So let’s return to 2015 and the present tense and with a single click head straight to side 4, because, Dear Readers, side 4 is as avant-garde as disco ever got. With these last three songs it’s as if David Byrne and Brian Eno had been turned loose with a synthesizer and a disco ball while Annie Lennox and Debbie Harry dirty-danced with Gary Numan and David Bowie.

In “Our Love,” the “Our love/will last forever” bridge is the most unusual 30 seconds in the disco genre. The rest of the song sounds like Bowie’s “Heroes” played at dance speed by Blondie.

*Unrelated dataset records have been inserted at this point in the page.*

(** ** The lifecycle of a task as its event log tells it *)

Definition all_states : list TaskState.t :=
  [TaskState.Queued; TaskState.Running; TaskState.CancelRequested; TaskState.Cancelling;
   TaskState.Succeeded; TaskState.Failed; TaskState.Cancelled; TaskState.FailedToCancel;
   TaskState.TimedOut; TaskState.OutcomeUnknown].

(** The state an event moves its task to. *)
Definition event_state (event_type : string) : option TaskState.t :=
  if decide (event_type = "task.retried") then Some TaskState.Queued
  else bfind (fun s => bool_decide ("task." +:+ TaskState.name s = event_type)) all_states.

Definition lifecycle_step (from to : TaskState.t) : bool :=
  allowed from to
  || (retryable from && bool_decide (to = TaskState.Queued))
  || (match from with TaskState.Queued | TaskState.Running => true | _ => false end
      && bool_decide (to = TaskState.OutcomeUnknown)).

(** [lifecycle hs s]: the states [hs], oldest first, are a run of the lifecycle
    automaton that starts queued and ends in [s]. *)
Inductive lifecycle : list TaskState.t -> TaskState.t -> Prop :=
  | lifecycle_start : lifecycle [TaskState.Queued] TaskState.Queued
  | lifecycle_next hs s s' :
      lifecycle hs s -> lifecycle_step s s' = true -> lifecycle (hs ++ [s']) s'.

Definition runs_in (hs : list TaskState.t) : nat :=
  length (bfilter (fun s => bool_decide (s = TaskState.Running)) hs).

Definition log_ok (task : Task.t) : Prop :=
  exists hs,
    Forall2 (fun e s => event_state (TaskEvent.event_type e) = Some s) (Task.events task) hs /\
    lifecycle hs (Task.state task) /\
    Task.attempt task = u32_wrap (Z.of_nat (runs_in hs)) /\
    forall i e, Task.events task !! i = Some e -> TaskEvent.sequence e = u64_add (Z.of_nat i) 1.

Lemma event_state_name s : event_state ("task." +:+ TaskState.name s) = Some s.
Proof. by destruct s. Qed.

Lemma u32_wrap_succ a : u32_add (u32_wrap a) 1 = u32_wrap (a + 1).
Proof. unfold u32_add, u32_wrap. by rewrite Zplus_mod_idemp_l. Qed.

Lemma runs_in_snoc hs s :
  runs_in (hs ++ [s]) = (runs_in hs + if decide (s = TaskState.Running) then 1 else 0)%nat.
Proof.
  unfold runs_in. rewrite bfilter_app, length_app. simpl.
  case_bool_decide; case_decide; done.
Qed.

(** Appending an event that follows the lifecycle keeps the log in order. *)
Lemma log_ok_push task s e output error now1 now2 attempt :
  log_ok task -> lifecycle_step (Task.state task) s = true -> event_state e = Some s ->
  attempt = (if decide (s = TaskState.Running) then u32_add (Task.attempt task) 1
             else Task.attempt task) ->
  log_ok (update task s output error attempt now1 (push_event now2 e VNull (Task.events task))).
Proof.
  intros (hs & Hev & Hl & Ha & Hseq) Hstep He ->. exists (hs ++ [s]). simpl.
  split; [|split; [|split]].
  - apply Forall2_app; [done|]. by repeat constructor.
  - by eapply lifecycle_next.
  - rewrite runs_in_snoc, Ha. case_decide.
    + rewrite u32_wrap_succ. f_equal. lia.
    + f_equal. lia.
  - intros i ev Hi. apply lookup_app_Some in Hi as [Hi|[Hlen Hi]]; [by apply Hseq|].
    apply list_lookup_singleton_Some in Hi as [Hi <-]. simpl. f_equal. lia.
Qed.

Lemma log_ok_new task now :
  Task.state task = TaskState.Queued -> Task.attempt task = 0 ->
  Task.events task = push_event now "task.queued" VNull [] -> log_ok task.
Proof.
  intros Hs Ha He. exists [TaskState.Queued]. rewrite Hs, Ha, He.
  split; [by repeat constructor|]. split; [constructor|]. split; [done|].
  intros [|i] e; [|done]. by intros [= <-].
Qed.

Lemma log_ok_redact task : log_ok task -> log_ok (redact_task task).
Proof. done. Qed.

(** [recover_loop] touches the tasks it is given one by one. *)
Lemma recover_loop_keys now i es : (recover_loop now i es).*1 = es.*1.
Proof.
  revert i. induction es as [|[id task] es IH]; intros i; [done|].
  simpl. f_equal. apply IH.
Qed.

Lemma recover_loop_elem now i es id task' :
  (id, task') ∈ recover_loop now i es ->
  exists task n1 n2, (id, task) ∈ es /\
    task' = update task TaskState.OutcomeUnknown (Task.output task) (Some restart_failure)
      (Task.attempt task) n1 (push_event n2 "task.outcome-unknown" VNull (Task.events task)).
Proof.
  revert i. induction es as [|[id0 task0] es IH]; intros i; simpl.
  { by intros ?%not_elem_of_nil. }
  intros [[= -> ->]|Hin]%elem_of_cons.
  - do 3 eexists. split; [by left|done].
  - destruct (IH _ Hin) as (task & n1 & n2 & ? & ->). do 3 eexists. split; [by right|done].
Qed.

Definition recovered (task task' : Task.t) : Prop :=
  exists n1 n2, task' =
    update task TaskState.OutcomeUnknown (Task.output task) (Some restart_failure)
      (Task.attempt task) n1 (push_event n2 "task.outcome-unknown" VNull (Task.events task)).

Lemma recover_lookup now T id :
  match tasks T !! id with
  | None => tasks (recover_orphans now T).2 !! id = None
  | Some task =>
      if orphan task
      then exists task', tasks (recover_orphans now T).2 !! id = Some task' /\ recovered task task'
      else tasks (recover_orphans now T).2 !! id = Some task
  end.
Proof.
  unfold recover_orphans. simpl. set (es := bfilter _ _). rewrite lookup_union.
  assert (Hnd : NoDup (recover_loop now 0 es).*1).
  { rewrite recover_loop_keys. unfold es. eapply sublist_NoDup; [apply (BTree.NoDup_keys (tasks T))|].
    unfold BTree.keys. apply fmap_sublist, bfilter_sublist. }
  assert (Hdom : forall task',
    list_to_map (M := gmap string Task.t) (recover_loop now 0 es) !! id = Some task' ->
    exists task, tasks T !! id = Some task /\ orphan task = true /\ recovered task task').
  { intros task' Hin%elem_of_list_to_map_2. apply recover_loop_elem in Hin as (task & n1 & n2 & Hin & Heq).
    unfold es in Hin. apply elem_of_bfilter in Hin as [Ho Hin%BTree.elem_of_entries].
    exists task. split; [done|]. split; [done|]. by exists n1, n2. }
  destruct (list_to_map _ !! id) as [task'|] eqn:Hm.
  - destruct (Hdom _ eq_refl) as (task & -> & -> & Hrec). exists task'. split; [|done].
    by destruct (tasks T !! id).
  - destruct (tasks T !! id) as [task|] eqn:Hid; [|done].
    destruct (orphan task) eqn:Ho; [|done]. exfalso.
    apply not_elem_of_list_to_map in Hm. apply Hm. rewrite recover_loop_keys.
    apply list_elem_of_fmap. exists (id, task). split; [done|].
    apply elem_of_bfilter. split; [done|]. by apply BTree.elem_of_entries.
Qed.

Lemma recover_reported now T id task task' :
  tasks T !! id = Some task -> orphan task = true ->
  tasks (recover_orphans now T).2 !! id = Some task' -> task' ∈ (recover_orphans now T).1.
Proof.
  intros Hid Ho. unfold recover_orphans. simpl. set (es := bfilter _ _).
  assert (Hin : id ∈ (recover_loop now 0 es).*1).
  { rewrite recover_loop_keys. apply list_elem_of_fmap. exists (id, task). split; [done|].
    apply elem_of_bfilter. split; [done|]. by apply BTree.elem_of_entries. }
  rewrite lookup_union. destruct (list_to_map _ !! id) as [t0|] eqn:Hm.
  - rewrite Hid. intros [= <-].
    apply elem_of_list_to_map_2 in Hm. apply list_elem_of_fmap. by exists (id, t0).
  - by apply not_elem_of_list_to_map in Hm.
Qed.

(** ** Removal *)

Lemma wf_scope_inj T id1 id2 t1 t2 :
  wf T -> tasks T !! id1 = Some t1 -> tasks T !! id2 = Some t2 -> scope_of t1 = scope_of t2 ->
  id1 = id2.
Proof.
  intros [_ Hidx] H1 H2 Hs.
  assert (idempotency T !! scope_of t1 = Some id1) by (apply Hidx; eauto).
  assert (idempotency T !! scope_of t1 = Some id2) by (apply Hidx; eauto). congruence.
Qed.

Lemma wf_delete T id task :
  wf T -> tasks T !! id = Some task ->
  wf (mk (delete id (tasks T)) (delete (scope_of task) (idempotency T))).
Proof.
  intros Hwf Hid. pose proof Hwf as [Hk Hidx]. split; simpl.
  - intros id' task' [_ H']%lookup_delete_Some. eauto.
  - intros k id'. rewrite lookup_delete_Some, Hidx. split.
    + intros (Hne & task' & H' & <-). exists task'. split; [|done].
      rewrite lookup_delete_ne; [done|]. intros <-. congruence.
    + intros (task' & [Hne H']%lookup_delete_Some & <-). split; [|eauto].
      intros Hs. apply Hne. by eapply wf_scope_inj.
Qed.

Lemma remove_tasks_wf ids T : wf T -> wf (remove_tasks ids T).2.
Proof.
  revert T. induction ids as [|id ids IH]; intros T Hwf; simpl; [done|].
  destruct (tasks T !! id) as [task|] eqn:Hid; [|by apply IH].
  specialize (IH _ (wf_delete T id task Hwf Hid)). by destruct (remove_tasks ids _).
Qed.

Lemma remove_tasks_lookup ids T id :
  tasks (remove_tasks ids T).2 !! id = if decide (id ∈ ids) then None else tasks T !! id.
Proof.
  revert T. induction ids as [|id0 ids IH]; intros T.
  { cbn [remove_tasks snd]. case_decide as Hnil; [by apply not_elem_of_nil in Hnil|done]. }
  cbn [remove_tasks]. destruct (tasks T !! id0) as [task|] eqn:Hid.
  - specialize (IH (mk (delete id0 (tasks T)) (delete (scope_of task) (idempotency T)))).
    destruct (remove_tasks ids _) as [rm T']. cbn [snd tasks] in *. rewrite IH.
    destruct (decide (id = id0)) as [->|Hne].
    + rewrite lookup_delete_eq, (decide_True (P := id0 ∈ id0 :: ids)) by left. by case_decide.
    + rewrite lookup_delete_ne by done. apply decide_ext. rewrite elem_of_cons. tauto.
  - rewrite IH. destruct (decide (id = id0)) as [->|Hne].
    + rewrite (decide_True (P := id0 ∈ id0 :: ids)) by left. by case_decide.
    + apply decide_ext. rewrite elem_of_cons. tauto.
Qed.

Lemma remove_tasks_removed ids T :
  NoDup ids -> (remove_tasks ids T).1 = omap (fun id => tasks T !! id) ids.
Proof.
  revert T. induction ids as [|id ids IH]; intros T Hnd; [done|].
  apply NoDup_cons in Hnd as [Hnin Hnd]. cbn [remove_tasks omap list_omap].
  destruct (tasks T !! id) as [task|] eqn:Hid; [|by apply IH].
  specialize (IH (mk (delete id (tasks T)) (delete (scope_of task) (idempotency T))) Hnd).
  destruct (remove_tasks ids _) as [rm T']. cbn [fst tasks] in *. rewrite IH. f_equal.
  apply list_omap_ext. apply Forall2_same_length_lookup. split; [done|].
  intros i x y Hx Hy. rewrite Hx in Hy. injection Hy as <-.
  apply lookup_delete_ne. intros ->. apply Hnin. by eapply list_elem_of_lookup_2.
Qed.

Lemma elem_of_set_elements (s : gset string) id : id ∈ set_elements s <-> id ∈ s.
Proof. unfold set_elements. by rewrite merge_sort_Permutation, elem_of_elements. Qed.

Lemma NoDup_set_elements (s : gset string) : NoDup (set_elements s).
Proof. unfold set_elements. rewrite merge_sort_Permutation. apply NoDup_elements. Qed.

(** ** Rebuilding a table from a list of tasks *)

Lemma from_tasks_tasks (ts : list Task.t) T :
  tasks (foldl (fun T task =>
    mk (<[Task.id task := task]> (tasks T)) (<[scope_of task := Task.id task]> (idempotency T))) T ts) =
  foldl (fun m task => <[Task.id task := task]> m) (tasks T) ts.
Proof. revert T. induction ts as [|task ts IH]; intros T; [done|]. simpl. by rewrite IH. Qed.

Lemma from_tasks_idempotency (ts : list Task.t) T :
  idempotency (foldl (fun T task =>
    mk (<[Task.id task := task]> (tasks T)) (<[scope_of task := Task.id task]> (idempotency T))) T ts) =
  foldl (fun m task => <[scope_of task := Task.id task]> m) (idempotency T) ts.
Proof. revert T. induction ts as [|task ts IH]; intros T; [done|]. simpl. by rewrite IH. Qed.

Lemma elem_of_snapshot T task :
  wf T -> task ∈ snapshot T <-> tasks T !! Task.id task = Some task.
Proof.
  intros [Hk _]. unfold snapshot. rewrite BTree.elem_of_values. split; [|by eauto].
  intros [id Hid]. by rewrite (Hk _ _ Hid).
Qed.

Lemma NoDup_snapshot_ids T : wf T -> NoDup (Task.id <$> snapshot T).
Proof.
  intros [Hk _]. unfold snapshot. rewrite (BTree.keys_values Task.id); [|by eauto].
  apply BTree.NoDup_keys.
Qed.

Lemma NoDup_snapshot_scopes T : wf T -> NoDup (scope_of <$> snapshot T).
Proof.
  intros Hwf. pose proof (NoDup_snapshot_ids T Hwf) as Hnd.
  assert (Hin : forall task, task ∈ snapshot T -> tasks T !! Task.id task = Some task)
    by (intros; by apply elem_of_snapshot).
  induction (snapshot T) as [|task l IH]; [constructor|].
  apply NoDup_cons in Hnd as [Hnin Hnd]. apply NoDup_cons. split.
  - intros (task' & Hs & Hin')%list_elem_of_fmap. apply Hnin.
    rewrite (wf_scope_inj T (Task.id task) (Task.id task') task task'); auto.
    + by apply list_elem_of_fmap_2.
    + apply Hin. by left.
    + apply Hin. by right.
  - apply IH; [done|]. intros task' ?. apply Hin. by right.
Qed.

Next there’s “Lucky,” which belongs in a category of music loosely called Synth Pop or New Romantics. Examples of bands that manufactured this stuff are all from the ’80s: Orchestral Maneuvers in the Dark, Flock of Haircuts, The Spoons, Spandau Ballet, Erasure, ABC, Talk Talk, The The (I’m not making these up), and sometimes Duran Duran but not Duran Duran Duran.

The closer is “Sunset People,” and at this point I’m out of metaphors and stuck with words such as weird and bizarre and other synonyms suggested by Microsoft. I’m still happy, though.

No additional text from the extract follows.